I love Mark Twain. Some of the best quotes on the planet came from him. Of cauliflower, he once said, “Cauliflower is nothing but cabbage with a college education.” A lot of people make faces when I mention cauliflower, but it’s delicious if you think outside the box. It doesn’t have to be boiled to death and covered in butter. This is a delicious recipe.
You need an oven-proof casserole dish for this recipe, and you roast the cauliflower at 450 degrees (without a cover). This is important because you want the cauliflower to brown. You also need to keep an eye on it and stir it every once in a while so that all of the cauliflower browns evenly.
I confess that I recently tried this on my kids as a side dish to mac and cheese. They just kind of looked at me cross-eyed like I was some kind of nut. But the adults loved it. I’ll keep at it because they certainly have no idea what they are missing.

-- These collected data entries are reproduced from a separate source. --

(* ===== verification/StringCov.v ===== *)
(** * stringcov.cpp: conversions between encodings

    The Windows build converts names between UTF-8, UTF-16 and the code page
    for Chinese (936) through the two conversion functions of Win32, which are
    parameters: the conversion of a text in a code page to UTF-16 units and
    back.  A conversion that fails gives the empty text. *)

From S2P Require Import Prelude.

Module StringCov.

Definition CP_GBK : Z := 936.

Definition CP_UTF8 : Z := 65001.

Section conversions.
Context (MultiByteToWideChar : Z -> bytes -> list Z) (WideCharToMultiByte : Z -> list Z -> bytes).

Definition GBK_to_UTF8 (s : bytes) : bytes := WideCharToMultiByte CP_UTF8 (MultiByteToWideChar CP_GBK s).

Definition UTF8_to_GBK (s : bytes) : bytes := WideCharToMultiByte CP_GBK (MultiByteToWideChar CP_UTF8 s).

(** The output buffer has three bytes per unit; a text that does not fit is not
    converted. *)
Definition Unicode_to_UTF8 (s : list Z) : bytes :=
  let out := WideCharToMultiByte CP_UTF8 s in
  if (length s * 3 <? length out)%nat then [] else out.

(** The output buffer has a unit per byte and one more, but the call is told it
    has two per byte: [None] is a write after its end. *)
Definition UTF8_to_Unicode (s : bytes) : option (list Z) :=
  let out := MultiByteToWideChar CP_UTF8 s in
  if (length s * 2 <? length out)%nat then Some []
  else if (length s + 1 <? length out)%nat then None else Some out.
End conversions.

End StringCov.
(* ===== verification/SyncClientSpec.v ===== *)
(** * adb push, adb pull and adb ls copy exactly

    The client's functions against the service they talk to: the file SEND
    stores is the file [sync_send] read, the file [sync_recv] writes is the file
    RECV read, and [sync_ls] reports the entries LIST examined. *)

From S2P Require Import Prelude Effects DList Os Sysdeps Wire Globals FileSync FileSyncFacts FileSyncSend FileSyncSpec Sockets Registry Smart Jdwp Host Zip AdbClient StringCov SyncClient.

Import SyncClient.

(** ** Reading a local file *)

(** The state of a copy from the file [lfd] to the service on [fd]. *)
Definition copied (fd lfd : Z) (h : list event) : Prop :=
  exists chunks, Forall sent_chunk chunks /\ written_to fd h = frames chunks /\ read_from fd h = [] /\
    read_from lfd h = concat chunks.

Lemma write_failed_not fd h1 h2 : ~ write_failed fd (h1 ++ h2) -> ~ write_failed fd h1 /\ ~ write_failed fd h2.
Proof. intros H. split; intros Hf; apply H, write_failed_app; auto. Qed.

Lemma ospec_write_data e fd bs :
  ospec e (write_data fd bs)
    (fun r new _ => only (writes fd) new /\ new <> [] /\
       (r = 0 \/ r = -1) /\ (~ write_failed fd new -> r = 0 /\ written_to fd new = data_frame bs)) waits.
Proof.
  unfold write_data. eapply ospec_mono; [apply (ospec_conj _ _ _ _ _ _ (ospec_writex_why e fd (data_frame bs)) (ospec_writex e fd (data_frame bs)))| |].
  - intros r new e' [[Ho Hr] _]. split; [done|].
    assert (Hne : new <> []).
    { intros ->. destruct Hr as [[_ E]|(_ & (? & ? & Hin & _) & _)]; [done|by apply elem_of_nil in Hin]. }
    split; [done|]. destruct Hr as [[-> E]|(-> & Hf & _)]; [by split; [left|]|]. split; [by right|]. by intros [].
  - by intros x new [[-> _] _].
Qed.

Lemma copied_read fd lfd h new :
  only (reads lfd) new -> lfd <> fd -> read_from lfd new = [] -> copied fd lfd h -> copied fd lfd (h ++ new).
Proof.
  intros Ho Hd E (chunks & Hk & W & R & L). exists chunks.
  rewrite written_to_app, !read_from_app, (written_to_reads lfd fd new Ho), (read_from_reads_ne lfd fd new Ho Hd).
  by rewrite W, R, L, E, !app_nil_r.
Qed.

Lemma copied_chunk fd lfd h n2 n3 bs :
  only (reads lfd) n2 -> lfd <> fd -> read_from lfd n2 = bs -> sent_chunk bs ->
  only (writes fd) n3 -> written_to fd n3 = data_frame bs -> copied fd lfd h -> copied fd lfd (h ++ n2 ++ n3).
Proof.
  intros Hor Hd E0 Hs How E3 (chunks & Hk & W & R & L). exists (chunks ++ [bs]).
  rewrite !written_to_app, !read_from_app, (written_to_reads lfd fd n2 Hor), (read_from_reads_ne lfd fd n2 Hor Hd).
  rewrite (read_from_writes fd fd n3 How), (read_from_writes fd lfd n3 How), W, R, L, E0, E3, frames_snoc, concat_app, !app_nil_r.
  cbn [concat]. rewrite app_nil_r. split_and!; [|done..]. apply Forall_app. split; [done|]. by constructor.
Qed.

(** One pass of the loop of [write_data_file]. *)
Lemma ospec_write_file_step e fd lfd h :
  only neutral h -> (lfd <> fd -> ~ write_failed fd h -> copied fd lfd h) ->
  ospec e (write_file_step fd lfd)
    (fun x new _ => only neutral (h ++ new) /\
       match x with
       | inl _ => new <> [] /\ (lfd <> fd -> ~ write_failed fd (h ++ new) -> copied fd lfd (h ++ new))
       | inr r => lfd <> fd -> ~ write_failed fd (h ++ new) -> r = 0 /\ copied fd lfd (h ++ new) /\ read_failed lfd (h ++ new)
       end)
    waits.
Proof.
  intros Hn Hs. unfold write_file_step. os_call ospec_adb_read_ev; [done|]. intros a n2 e3 (Hin & Hor & Hne & Hni & Har).
  assert (Hnn : only neutral n2) by exact (only_mono _ _ _ Hor (reads_neutral lfd)).
  destruct a as [[|b bs]|err].
  - os_step. rewrite app_nil_r, only_app. split; [done|]. intros Hd Hf. apply write_failed_not in Hf as [Hf _].
    split_and!; [done|apply copied_read; [done..|apply Har|auto]|].
    apply read_failed_app. right. by exists SYNC_DATA_MAX, (Ok []).
  - destruct Har as (E0 & Hl & _). os_call ospec_write_data; [done|]. intros w n3 e4 (How & Hne3 & Hw & Hok).
    assert (Hnn3 : only neutral n3) by exact (only_mono _ _ _ How (writes_neutral fd)).
    assert (Hcont : lfd <> fd -> ~ write_failed fd (h ++ n2 ++ n3) -> w = 0 /\ copied fd lfd (h ++ n2 ++ n3)).
    { intros Hd Hf. apply write_failed_not in Hf as [Hf1 Hf2]. apply write_failed_not in Hf2 as [_ Hf3].
      destruct (Hok Hf3) as [-> E3]. split; [done|]. eapply copied_chunk; [done..| |done|done|auto].
      split; [done|]. unfold chunk_ok, SYNC_DATA_MAX in *. lia. }
    os_step. rewrite app_nil_r, !only_app. split; [done|]. destruct Hw as [-> | ->]; simpl negb; cbv iota.
    + split; [by destruct n2|]. intros Hd Hf. by apply Hcont.
    + intros Hd Hf. by destruct (Hcont Hd Hf).
  - destruct (Z.eqb_spec err EINTR) as [->|]; [done|]. os_step. rewrite app_nil_r, only_app. split; [done|]. intros Hd Hf.
    apply write_failed_not in Hf as [Hf _].
    split_and!; [done|apply copied_read; [done..|apply Har|auto]|]. apply read_failed_app. right. by exists SYNC_DATA_MAX, (Err err).
Qed.

(** ** Sending *)

(** All of the file [lfd] was read: to its end or an error, or as much as its
    size. *)
Definition whole (lfd : Z) (bs : bytes) (h : list event) : Prop :=
  read_failed lfd h \/ exists n, ev (Lseek lfd 0 SEEK_END) (Ok n) ∈ h /\ s32 n = Z.of_nat (length bs).

Lemma whole_app lfd bs h1 h2 : whole lfd bs h1 \/ whole lfd bs h2 -> whole lfd bs (h1 ++ h2).
Proof.
  intros [[H|(n & H & E)]|[H|(n & H & E)]]; [left; apply read_failed_app; auto|right|left; apply read_failed_app; auto|right];
    exists n; (split; [set_solver|done]).
Qed.

(** Where the chunks come from: the client's file [lpath], the only one it
    opened, or nothing when it could not be opened. *)
Definition source (fd : Z) (lpath : bytes) (chunks : list bytes) (h : list event) : Prop :=
  (opened h = [] /\ chunks = []) \/
  exists lfd, opened h = [(false, lfd)] /\ ev (Open lpath O_RDONLY None) (Ok lfd) ∈ h /\ lfd <> fd /\ read_from lfd h = concat chunks /\ whole lfd (concat chunks) h.

Definition manifest (bs : bytes) : Prop := forall w, with_zip bs (look_for_manifest true bs) w = (Done true, w).

(** The request of a SEND. *)
Definition send_header (rpath : bytes) (mode : Z) : bytes :=
  let tmp := snprintf 64 (44 :: fmt_d (s32 mode)) in
  msg_data ID_SEND (Z.of_nat (length rpath) + Z.of_nat (length tmp)) ++ rpath ++ tmp.

(** Waiting, a crafted archive, or an answer of negative length. *)
Definition send_stops (verifyApk : bool) (x : stop) (_ : list event) : Prop :=
  x = Blocked \/ verifyApk = true \/ x = Undef "write before the buffer".

Lemma waits_send_stops v x h h' : waits x h -> send_stops v x h'.
Proof. by left. Qed.

Lemma blocked_send_stops v B x h h' : blocked B x h -> send_stops v x h'.
Proof. intros [-> _]. by left. Qed.

#[export] Hint Resolve waits_send_stops blocked_send_stops : adb.

Lemma ospec_write_data_buffer e fd bs :
  ospec e (write_data_buffer fd bs)
    (fun r new _ => only (writes fd) new /\
       (~ write_failed fd new -> exists chunks, Forall sent_chunk chunks /\ written_to fd new = frames chunks /\ concat chunks = bs))
    waits.
Proof.
  unfold write_data_buffer.
  apply (ospec_loop (fun rest h _ => only (writes fd) h /\
    (~ write_failed fd h -> exists chunks, Forall sent_chunk chunks /\ written_to fd h = frames chunks /\ concat chunks ++ rest = bs))).
  - split; [apply only_nil|]. intros _. exists []. split_and!; [constructor|done..].
  - intros rest h e1 [Ho Hs]. destruct rest as [|b rest].
    { os_step. rewrite app_nil_r. split; [done|]. intros Hf. destruct (Hs Hf) as (chunks & ?). rewrite app_nil_r in *. eauto. }
    cbv zeta. set (c := take _ (b :: rest)).
    assert (Hc : sent_chunk c).
    { assert (Hmax : (0 < Z.to_nat SYNC_DATA_MAX)%nat) by (unfold SYNC_DATA_MAX; lia).
      split; [|unfold chunk_ok, c; rewrite length_take; lia]. unfold c.
      destruct (Z.to_nat SYNC_DATA_MAX); [lia|done]. }
    os_call ospec_write_data; [done|]. intros w n1 e2 (Ho1 & Hne & Hw & Hok). os_step. rewrite app_nil_r.
    assert (Hnext : ~ write_failed fd (h ++ n1) -> w = 0 /\ exists chunks, Forall sent_chunk chunks /\
              written_to fd (h ++ n1) = frames chunks /\ concat chunks ++ drop (Z.to_nat SYNC_DATA_MAX) (b :: rest) = bs).
    { intros Hf. apply write_failed_not in Hf as [Hf1 Hf2]. destruct (Hok Hf2) as [-> E]. split; [done|].
      destruct (Hs Hf1) as (chunks & Hk & W & E2). exists (chunks ++ [c]).
      rewrite written_to_app, W, E, frames_snoc, concat_app. cbn [concat]. rewrite app_nil_r, <- app_assoc.
      rewrite (take_drop _ (b :: rest) : c ++ drop _ _ = b :: rest). split_and!; [|done|done]. apply Forall_app. split; [done|]. by constructor. }
    destruct Hw as [-> | ->]; simpl negb; cbv iota.
    + split; [done|]. rewrite only_app. split; [done|]. intros Hf. by apply Hnext.
    + rewrite only_app. split; [done|]. intros Hf. by destruct (Hnext Hf).
Qed.

Lemma ospec_with_zip {A} e mem (m : M Zip.heap A) :
  ospec e (with_zip mem m) (fun a new _ => new = [] /\ forall w, with_zip mem m w = (Done a, w)) (send_stops true).
Proof.
  intros w Hp He. unfold wp, with_zip. destruct (m _).1 as [a|x]; exists []; (split; [apply steps_refl|]).
  - done.
  - right. by left.
Qed.

Lemma ospec_has_manifest e bs :
  ospec e (has_manifest bs) (fun ok new _ => exists m, new = [ev (Malloc sizeof_Zipfile) m] /\ (ok = true -> manifest bs))
    (send_stops true).
Proof.
  unfold has_manifest. os_call (ospec_one neutral e (Malloc sizeof_Zipfile)); [done|by eauto with adb|].
  intros m n1 e1 (-> & _). eapply ospec_mono; [apply ospec_with_zip| |by eauto with adb].
  intros ok n2 e2 [-> Hz]. exists m. split; [done|]. intros ->. destruct m as [u|err]; [done|]. by specialize (Hz (boot ready_env 0)).
Qed.

(** The calls of [read_apk]. *)
Definition local_calls (lfd : Z) (c : call) : Prop := quiet c \/ reads lfd c.

Lemma local_calls_written lfd fd h : only (local_calls lfd) h -> written_to fd h = [].
Proof.
  induction 1 as [|[c a] h Hc _ IH]; [done|]. rewrite written_to_cons, IH, app_nil_r. by destruct Hc; destruct c.
Qed.

Lemma local_calls_read lfd fd h : only (local_calls lfd) h -> lfd <> fd -> read_from fd h = [].
Proof.
  intros Ho Hne. induction Ho as [|[c a] h Hc _ IH]; [done|]. rewrite read_from_cons, IH, app_nil_r.
  destruct Hc as [Hc|Hc]; destruct c; simpl in *; try done. subst. destruct a; [|done]. by rewrite (proj2 (Z.eqb_neq lfd fd)).
Qed.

1 medium head of cauliflower, cut into florets (about 5 cups)
1/4 cup olive oil
2 tbsp fresh squeezed lemon juice
3 tbsp minced garlic
1/4 cup fresh chopped chives
3/4 cup shredded Asiago cheese
1 tsp sea salt
1 tsp lemon pepper seasoning
2 tbsp fresh chopped thyme
Preheat oven to 450 degrees. Place cauliflower florets in casserole dish. Drizzle with olive oil. Add lemon juice, minced garlic, thyme, salt and lemon pepper. Give it a stir, and place it in the oven.
Bake for about 30 minutes, stirring occasionally to make sure that all the cauliflower browns evenly.
Remove from the oven and add the shredded Asiago cheese and chopped chives, toss to mix, and it’s ready to go!